> _ABOUT THIS TASK_
Locate and copy each line in the data that contains the word "SMaxParallel".

··· INFORMATION PROVIDED ···

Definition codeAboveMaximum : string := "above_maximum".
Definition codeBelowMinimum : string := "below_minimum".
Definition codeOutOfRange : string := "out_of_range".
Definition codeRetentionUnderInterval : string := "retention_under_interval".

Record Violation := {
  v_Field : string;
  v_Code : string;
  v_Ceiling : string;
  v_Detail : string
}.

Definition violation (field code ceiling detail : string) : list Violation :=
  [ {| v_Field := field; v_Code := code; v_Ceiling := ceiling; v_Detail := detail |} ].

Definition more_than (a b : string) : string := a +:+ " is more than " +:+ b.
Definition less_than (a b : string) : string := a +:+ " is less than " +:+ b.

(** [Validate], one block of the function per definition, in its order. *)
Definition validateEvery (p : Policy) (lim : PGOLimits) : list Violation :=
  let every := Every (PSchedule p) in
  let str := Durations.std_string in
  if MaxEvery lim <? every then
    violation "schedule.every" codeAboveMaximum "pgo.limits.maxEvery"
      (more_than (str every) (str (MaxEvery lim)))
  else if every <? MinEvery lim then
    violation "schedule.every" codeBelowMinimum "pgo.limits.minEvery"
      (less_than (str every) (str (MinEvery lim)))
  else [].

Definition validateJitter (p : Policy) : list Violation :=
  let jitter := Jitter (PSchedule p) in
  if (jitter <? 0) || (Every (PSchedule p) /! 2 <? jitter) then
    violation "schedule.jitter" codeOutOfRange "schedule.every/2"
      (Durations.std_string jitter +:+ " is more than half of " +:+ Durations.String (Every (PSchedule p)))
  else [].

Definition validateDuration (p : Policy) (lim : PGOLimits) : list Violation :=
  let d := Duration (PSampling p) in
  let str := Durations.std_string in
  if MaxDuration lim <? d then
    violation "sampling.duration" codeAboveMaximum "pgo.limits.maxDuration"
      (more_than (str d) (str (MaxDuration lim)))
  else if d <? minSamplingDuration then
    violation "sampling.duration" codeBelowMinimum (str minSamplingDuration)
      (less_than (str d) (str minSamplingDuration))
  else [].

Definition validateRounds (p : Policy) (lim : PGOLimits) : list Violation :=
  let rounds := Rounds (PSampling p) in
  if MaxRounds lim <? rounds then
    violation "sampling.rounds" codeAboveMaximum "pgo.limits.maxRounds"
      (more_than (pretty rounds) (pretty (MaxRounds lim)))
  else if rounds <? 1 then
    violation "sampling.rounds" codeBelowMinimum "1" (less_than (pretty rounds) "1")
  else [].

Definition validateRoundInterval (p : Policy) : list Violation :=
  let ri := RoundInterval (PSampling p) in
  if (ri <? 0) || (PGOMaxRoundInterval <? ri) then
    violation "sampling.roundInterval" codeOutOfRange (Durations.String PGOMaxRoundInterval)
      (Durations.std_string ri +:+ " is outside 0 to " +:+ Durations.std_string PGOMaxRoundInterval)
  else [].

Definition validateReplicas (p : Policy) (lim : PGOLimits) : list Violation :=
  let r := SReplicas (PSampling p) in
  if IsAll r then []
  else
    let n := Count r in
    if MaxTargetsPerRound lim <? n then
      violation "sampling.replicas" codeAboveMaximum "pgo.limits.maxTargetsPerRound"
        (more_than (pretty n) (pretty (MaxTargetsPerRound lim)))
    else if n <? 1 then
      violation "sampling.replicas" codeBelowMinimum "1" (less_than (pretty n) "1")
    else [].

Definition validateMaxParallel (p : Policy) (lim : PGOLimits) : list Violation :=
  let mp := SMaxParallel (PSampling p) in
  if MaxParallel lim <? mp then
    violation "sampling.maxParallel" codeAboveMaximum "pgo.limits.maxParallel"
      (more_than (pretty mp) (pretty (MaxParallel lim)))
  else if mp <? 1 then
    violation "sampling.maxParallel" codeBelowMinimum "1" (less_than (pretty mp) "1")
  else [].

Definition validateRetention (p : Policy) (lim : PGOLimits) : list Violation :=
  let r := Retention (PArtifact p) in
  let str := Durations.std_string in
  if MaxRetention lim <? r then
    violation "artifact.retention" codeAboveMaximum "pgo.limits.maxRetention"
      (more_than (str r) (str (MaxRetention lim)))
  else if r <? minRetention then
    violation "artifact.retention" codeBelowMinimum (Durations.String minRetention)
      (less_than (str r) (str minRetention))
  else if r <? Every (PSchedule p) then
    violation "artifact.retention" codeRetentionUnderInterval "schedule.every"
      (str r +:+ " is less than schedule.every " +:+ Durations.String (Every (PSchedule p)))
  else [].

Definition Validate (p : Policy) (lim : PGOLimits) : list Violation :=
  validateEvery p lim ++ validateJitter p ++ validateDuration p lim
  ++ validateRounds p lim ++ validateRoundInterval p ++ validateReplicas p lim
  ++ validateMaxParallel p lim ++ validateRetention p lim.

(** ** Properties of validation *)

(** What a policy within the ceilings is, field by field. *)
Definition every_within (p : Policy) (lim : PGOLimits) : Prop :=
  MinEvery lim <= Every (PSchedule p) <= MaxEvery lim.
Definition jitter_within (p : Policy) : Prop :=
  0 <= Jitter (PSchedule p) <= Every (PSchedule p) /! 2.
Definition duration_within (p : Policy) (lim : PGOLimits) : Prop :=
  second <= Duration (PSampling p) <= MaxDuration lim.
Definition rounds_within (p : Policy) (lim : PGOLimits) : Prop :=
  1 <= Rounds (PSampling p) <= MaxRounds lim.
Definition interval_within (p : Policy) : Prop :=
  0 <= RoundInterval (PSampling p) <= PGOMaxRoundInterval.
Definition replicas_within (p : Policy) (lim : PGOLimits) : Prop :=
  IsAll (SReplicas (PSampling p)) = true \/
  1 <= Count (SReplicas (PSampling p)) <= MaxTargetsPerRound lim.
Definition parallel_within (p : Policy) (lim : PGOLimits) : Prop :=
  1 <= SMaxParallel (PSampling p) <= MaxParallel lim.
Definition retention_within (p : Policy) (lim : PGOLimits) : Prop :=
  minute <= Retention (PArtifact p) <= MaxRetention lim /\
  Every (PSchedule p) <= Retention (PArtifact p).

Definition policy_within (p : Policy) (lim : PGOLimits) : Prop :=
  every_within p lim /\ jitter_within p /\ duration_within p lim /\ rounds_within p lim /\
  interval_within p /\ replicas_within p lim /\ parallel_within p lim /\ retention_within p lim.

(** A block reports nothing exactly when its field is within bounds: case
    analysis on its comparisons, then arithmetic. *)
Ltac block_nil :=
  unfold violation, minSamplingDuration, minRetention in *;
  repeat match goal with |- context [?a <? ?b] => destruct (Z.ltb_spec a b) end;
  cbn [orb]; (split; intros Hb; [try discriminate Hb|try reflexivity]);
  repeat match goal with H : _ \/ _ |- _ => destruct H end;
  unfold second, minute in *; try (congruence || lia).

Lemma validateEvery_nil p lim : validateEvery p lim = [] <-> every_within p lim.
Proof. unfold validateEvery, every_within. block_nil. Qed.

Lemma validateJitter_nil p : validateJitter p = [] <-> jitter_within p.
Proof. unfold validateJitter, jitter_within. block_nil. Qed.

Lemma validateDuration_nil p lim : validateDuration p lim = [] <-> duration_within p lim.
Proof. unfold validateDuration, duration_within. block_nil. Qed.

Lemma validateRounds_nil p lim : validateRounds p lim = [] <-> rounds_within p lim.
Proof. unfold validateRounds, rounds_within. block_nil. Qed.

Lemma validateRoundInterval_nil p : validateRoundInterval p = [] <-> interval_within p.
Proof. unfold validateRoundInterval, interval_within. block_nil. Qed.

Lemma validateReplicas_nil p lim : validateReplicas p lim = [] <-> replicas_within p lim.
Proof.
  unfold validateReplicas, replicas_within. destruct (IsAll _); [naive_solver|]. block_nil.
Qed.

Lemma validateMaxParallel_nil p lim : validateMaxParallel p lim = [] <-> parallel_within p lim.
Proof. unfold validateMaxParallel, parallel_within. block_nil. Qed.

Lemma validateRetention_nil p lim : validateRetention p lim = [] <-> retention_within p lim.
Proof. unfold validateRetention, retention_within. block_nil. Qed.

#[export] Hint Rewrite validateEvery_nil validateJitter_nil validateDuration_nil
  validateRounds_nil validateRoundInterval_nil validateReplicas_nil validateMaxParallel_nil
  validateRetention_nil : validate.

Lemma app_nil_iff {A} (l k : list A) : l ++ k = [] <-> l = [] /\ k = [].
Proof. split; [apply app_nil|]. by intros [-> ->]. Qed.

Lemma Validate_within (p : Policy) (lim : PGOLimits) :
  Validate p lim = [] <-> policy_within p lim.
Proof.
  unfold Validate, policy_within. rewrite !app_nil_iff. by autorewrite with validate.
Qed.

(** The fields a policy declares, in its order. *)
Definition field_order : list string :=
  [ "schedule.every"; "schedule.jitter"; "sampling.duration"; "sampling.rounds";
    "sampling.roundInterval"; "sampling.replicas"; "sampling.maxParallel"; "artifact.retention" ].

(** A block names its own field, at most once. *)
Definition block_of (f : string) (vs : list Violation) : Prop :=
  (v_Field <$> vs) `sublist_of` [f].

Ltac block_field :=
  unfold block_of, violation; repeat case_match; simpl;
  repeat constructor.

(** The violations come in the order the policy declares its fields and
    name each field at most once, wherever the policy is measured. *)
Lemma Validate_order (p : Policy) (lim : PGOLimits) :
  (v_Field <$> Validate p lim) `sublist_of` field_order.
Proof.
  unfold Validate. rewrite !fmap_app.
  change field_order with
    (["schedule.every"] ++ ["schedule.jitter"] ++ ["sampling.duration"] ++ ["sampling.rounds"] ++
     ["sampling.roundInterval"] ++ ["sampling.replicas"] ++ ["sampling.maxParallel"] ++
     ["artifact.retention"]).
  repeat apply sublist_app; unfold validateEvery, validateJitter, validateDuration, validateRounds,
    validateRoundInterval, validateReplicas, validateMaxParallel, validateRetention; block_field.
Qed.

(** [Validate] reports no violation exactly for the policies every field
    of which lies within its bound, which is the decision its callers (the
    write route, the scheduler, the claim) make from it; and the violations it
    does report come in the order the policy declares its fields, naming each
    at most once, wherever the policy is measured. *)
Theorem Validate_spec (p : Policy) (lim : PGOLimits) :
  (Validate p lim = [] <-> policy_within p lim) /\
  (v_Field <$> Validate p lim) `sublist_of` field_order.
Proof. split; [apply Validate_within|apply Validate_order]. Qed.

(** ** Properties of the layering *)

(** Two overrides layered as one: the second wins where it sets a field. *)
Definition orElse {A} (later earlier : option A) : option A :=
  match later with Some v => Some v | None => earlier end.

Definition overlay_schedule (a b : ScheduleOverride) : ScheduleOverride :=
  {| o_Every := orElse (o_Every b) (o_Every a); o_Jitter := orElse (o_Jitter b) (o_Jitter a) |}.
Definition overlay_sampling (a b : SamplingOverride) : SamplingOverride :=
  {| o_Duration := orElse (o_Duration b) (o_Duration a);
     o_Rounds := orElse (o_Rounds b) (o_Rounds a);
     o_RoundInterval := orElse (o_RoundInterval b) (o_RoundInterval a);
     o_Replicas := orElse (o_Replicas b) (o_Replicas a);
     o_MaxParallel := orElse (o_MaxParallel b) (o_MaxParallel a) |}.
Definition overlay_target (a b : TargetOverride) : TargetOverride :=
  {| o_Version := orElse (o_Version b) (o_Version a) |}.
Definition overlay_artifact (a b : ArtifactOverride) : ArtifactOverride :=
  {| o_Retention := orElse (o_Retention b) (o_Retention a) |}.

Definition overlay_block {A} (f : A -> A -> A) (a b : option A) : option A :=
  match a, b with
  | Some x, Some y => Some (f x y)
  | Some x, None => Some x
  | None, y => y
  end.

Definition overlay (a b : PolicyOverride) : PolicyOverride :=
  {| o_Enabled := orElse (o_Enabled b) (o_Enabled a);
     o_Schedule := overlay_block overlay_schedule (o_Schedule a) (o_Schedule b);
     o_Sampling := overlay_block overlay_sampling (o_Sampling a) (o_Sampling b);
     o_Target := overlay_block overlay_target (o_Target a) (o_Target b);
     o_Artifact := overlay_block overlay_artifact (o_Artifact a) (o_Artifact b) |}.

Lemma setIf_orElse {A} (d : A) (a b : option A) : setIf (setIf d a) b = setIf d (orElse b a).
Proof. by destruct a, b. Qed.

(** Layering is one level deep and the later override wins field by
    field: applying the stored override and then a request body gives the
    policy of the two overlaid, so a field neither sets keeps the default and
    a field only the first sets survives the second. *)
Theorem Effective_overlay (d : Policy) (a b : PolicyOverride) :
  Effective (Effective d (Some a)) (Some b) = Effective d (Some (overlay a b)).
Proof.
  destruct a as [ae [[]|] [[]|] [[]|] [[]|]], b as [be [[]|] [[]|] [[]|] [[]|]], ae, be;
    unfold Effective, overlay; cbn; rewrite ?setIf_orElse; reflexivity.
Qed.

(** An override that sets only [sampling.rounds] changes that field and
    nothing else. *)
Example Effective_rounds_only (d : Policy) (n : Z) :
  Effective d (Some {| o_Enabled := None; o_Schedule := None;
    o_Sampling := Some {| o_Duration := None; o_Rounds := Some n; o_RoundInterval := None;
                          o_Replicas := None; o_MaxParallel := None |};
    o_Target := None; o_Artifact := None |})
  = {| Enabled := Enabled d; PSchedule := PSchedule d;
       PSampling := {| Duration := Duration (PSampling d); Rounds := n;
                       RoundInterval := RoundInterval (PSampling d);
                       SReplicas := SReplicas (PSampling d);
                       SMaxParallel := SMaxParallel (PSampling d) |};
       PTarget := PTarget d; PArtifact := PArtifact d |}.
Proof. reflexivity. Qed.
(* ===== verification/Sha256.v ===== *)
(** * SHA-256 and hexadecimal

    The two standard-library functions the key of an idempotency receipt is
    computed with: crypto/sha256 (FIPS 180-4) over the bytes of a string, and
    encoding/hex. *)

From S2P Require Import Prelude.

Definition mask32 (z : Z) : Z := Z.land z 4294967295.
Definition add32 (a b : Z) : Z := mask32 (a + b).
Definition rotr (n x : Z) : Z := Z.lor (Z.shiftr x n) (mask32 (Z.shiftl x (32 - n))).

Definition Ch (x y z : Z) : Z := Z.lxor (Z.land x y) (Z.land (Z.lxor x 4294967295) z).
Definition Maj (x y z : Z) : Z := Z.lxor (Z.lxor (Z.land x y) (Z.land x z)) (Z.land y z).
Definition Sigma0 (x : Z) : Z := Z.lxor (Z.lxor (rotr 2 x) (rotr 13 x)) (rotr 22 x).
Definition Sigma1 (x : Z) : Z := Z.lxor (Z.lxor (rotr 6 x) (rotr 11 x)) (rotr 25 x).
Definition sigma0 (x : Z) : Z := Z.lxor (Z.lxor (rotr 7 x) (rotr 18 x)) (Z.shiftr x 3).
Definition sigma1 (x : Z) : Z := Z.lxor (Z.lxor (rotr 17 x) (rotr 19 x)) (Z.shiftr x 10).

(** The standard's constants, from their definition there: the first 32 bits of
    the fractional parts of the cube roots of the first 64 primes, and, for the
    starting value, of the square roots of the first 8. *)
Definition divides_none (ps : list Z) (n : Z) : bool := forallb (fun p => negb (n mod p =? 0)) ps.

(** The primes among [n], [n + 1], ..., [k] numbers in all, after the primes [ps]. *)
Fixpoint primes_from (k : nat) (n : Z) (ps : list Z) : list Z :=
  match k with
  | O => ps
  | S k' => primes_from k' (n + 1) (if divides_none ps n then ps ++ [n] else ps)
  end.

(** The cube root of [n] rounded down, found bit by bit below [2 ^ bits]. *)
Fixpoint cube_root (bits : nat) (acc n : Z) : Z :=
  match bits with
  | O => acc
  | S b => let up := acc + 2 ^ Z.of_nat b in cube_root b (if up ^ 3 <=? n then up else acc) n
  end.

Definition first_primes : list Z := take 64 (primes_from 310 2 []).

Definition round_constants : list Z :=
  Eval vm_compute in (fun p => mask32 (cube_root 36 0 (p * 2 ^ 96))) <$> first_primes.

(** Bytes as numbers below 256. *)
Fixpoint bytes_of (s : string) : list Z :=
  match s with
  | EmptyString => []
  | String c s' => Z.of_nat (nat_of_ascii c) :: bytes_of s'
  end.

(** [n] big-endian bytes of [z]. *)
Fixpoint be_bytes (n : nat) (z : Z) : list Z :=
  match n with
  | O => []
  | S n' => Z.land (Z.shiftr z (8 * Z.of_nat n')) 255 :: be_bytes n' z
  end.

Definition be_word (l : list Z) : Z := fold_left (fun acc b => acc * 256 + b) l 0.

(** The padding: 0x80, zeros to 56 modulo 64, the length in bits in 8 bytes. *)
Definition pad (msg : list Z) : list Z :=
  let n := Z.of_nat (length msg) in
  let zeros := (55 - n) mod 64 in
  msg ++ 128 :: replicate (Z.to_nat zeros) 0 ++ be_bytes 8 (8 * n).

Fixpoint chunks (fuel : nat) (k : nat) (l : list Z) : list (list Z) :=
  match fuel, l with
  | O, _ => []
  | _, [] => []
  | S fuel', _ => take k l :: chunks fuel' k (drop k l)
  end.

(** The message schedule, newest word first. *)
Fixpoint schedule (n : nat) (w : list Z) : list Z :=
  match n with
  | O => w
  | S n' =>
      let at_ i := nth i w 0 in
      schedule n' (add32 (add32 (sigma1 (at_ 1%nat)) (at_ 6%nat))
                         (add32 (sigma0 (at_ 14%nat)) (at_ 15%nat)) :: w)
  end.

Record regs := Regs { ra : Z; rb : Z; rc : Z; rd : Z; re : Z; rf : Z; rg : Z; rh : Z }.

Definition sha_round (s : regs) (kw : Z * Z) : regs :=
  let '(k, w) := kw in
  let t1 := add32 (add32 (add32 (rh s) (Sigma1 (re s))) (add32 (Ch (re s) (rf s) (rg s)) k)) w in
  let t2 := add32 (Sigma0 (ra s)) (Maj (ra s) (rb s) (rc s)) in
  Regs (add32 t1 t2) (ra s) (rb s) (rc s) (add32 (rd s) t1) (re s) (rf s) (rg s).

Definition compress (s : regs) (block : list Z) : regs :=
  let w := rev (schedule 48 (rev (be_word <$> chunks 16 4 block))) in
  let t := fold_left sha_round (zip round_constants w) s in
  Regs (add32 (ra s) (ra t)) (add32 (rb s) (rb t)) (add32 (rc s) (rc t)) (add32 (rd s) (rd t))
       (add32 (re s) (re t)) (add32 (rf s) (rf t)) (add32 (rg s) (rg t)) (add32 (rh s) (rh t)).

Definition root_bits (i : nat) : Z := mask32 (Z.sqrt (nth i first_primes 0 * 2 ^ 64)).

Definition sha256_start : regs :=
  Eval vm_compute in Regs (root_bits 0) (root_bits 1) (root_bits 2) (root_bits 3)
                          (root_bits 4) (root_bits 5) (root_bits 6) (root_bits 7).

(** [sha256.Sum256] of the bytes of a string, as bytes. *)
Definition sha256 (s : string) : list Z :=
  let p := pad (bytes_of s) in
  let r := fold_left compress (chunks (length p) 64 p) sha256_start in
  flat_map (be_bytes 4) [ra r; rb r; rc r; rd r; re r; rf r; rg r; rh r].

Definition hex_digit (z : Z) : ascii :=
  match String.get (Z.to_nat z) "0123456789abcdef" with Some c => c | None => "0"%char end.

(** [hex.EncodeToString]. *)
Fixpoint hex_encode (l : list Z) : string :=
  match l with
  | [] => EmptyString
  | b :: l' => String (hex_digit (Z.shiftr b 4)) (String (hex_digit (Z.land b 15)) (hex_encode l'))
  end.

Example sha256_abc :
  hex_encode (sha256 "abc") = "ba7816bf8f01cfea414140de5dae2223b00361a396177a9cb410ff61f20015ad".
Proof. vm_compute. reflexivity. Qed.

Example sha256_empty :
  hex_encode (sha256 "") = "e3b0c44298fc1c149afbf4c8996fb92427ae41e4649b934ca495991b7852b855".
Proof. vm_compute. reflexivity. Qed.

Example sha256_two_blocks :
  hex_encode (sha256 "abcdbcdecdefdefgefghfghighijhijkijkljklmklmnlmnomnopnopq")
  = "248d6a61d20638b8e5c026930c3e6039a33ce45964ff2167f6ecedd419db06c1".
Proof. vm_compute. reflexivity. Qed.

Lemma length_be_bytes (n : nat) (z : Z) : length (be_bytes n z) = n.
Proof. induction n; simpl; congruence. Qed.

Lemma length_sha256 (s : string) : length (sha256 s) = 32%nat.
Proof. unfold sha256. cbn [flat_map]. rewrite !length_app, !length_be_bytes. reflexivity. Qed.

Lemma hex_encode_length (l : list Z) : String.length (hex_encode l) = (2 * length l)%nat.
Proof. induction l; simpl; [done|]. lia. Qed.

···

> _YOUR RESPONSE_
  let mp := SMaxParallel (PSampling p) in
  1 <= SMaxParallel (PSampling p) <= MaxParallel lim.
                       SMaxParallel := SMaxParallel (PSampling d) |};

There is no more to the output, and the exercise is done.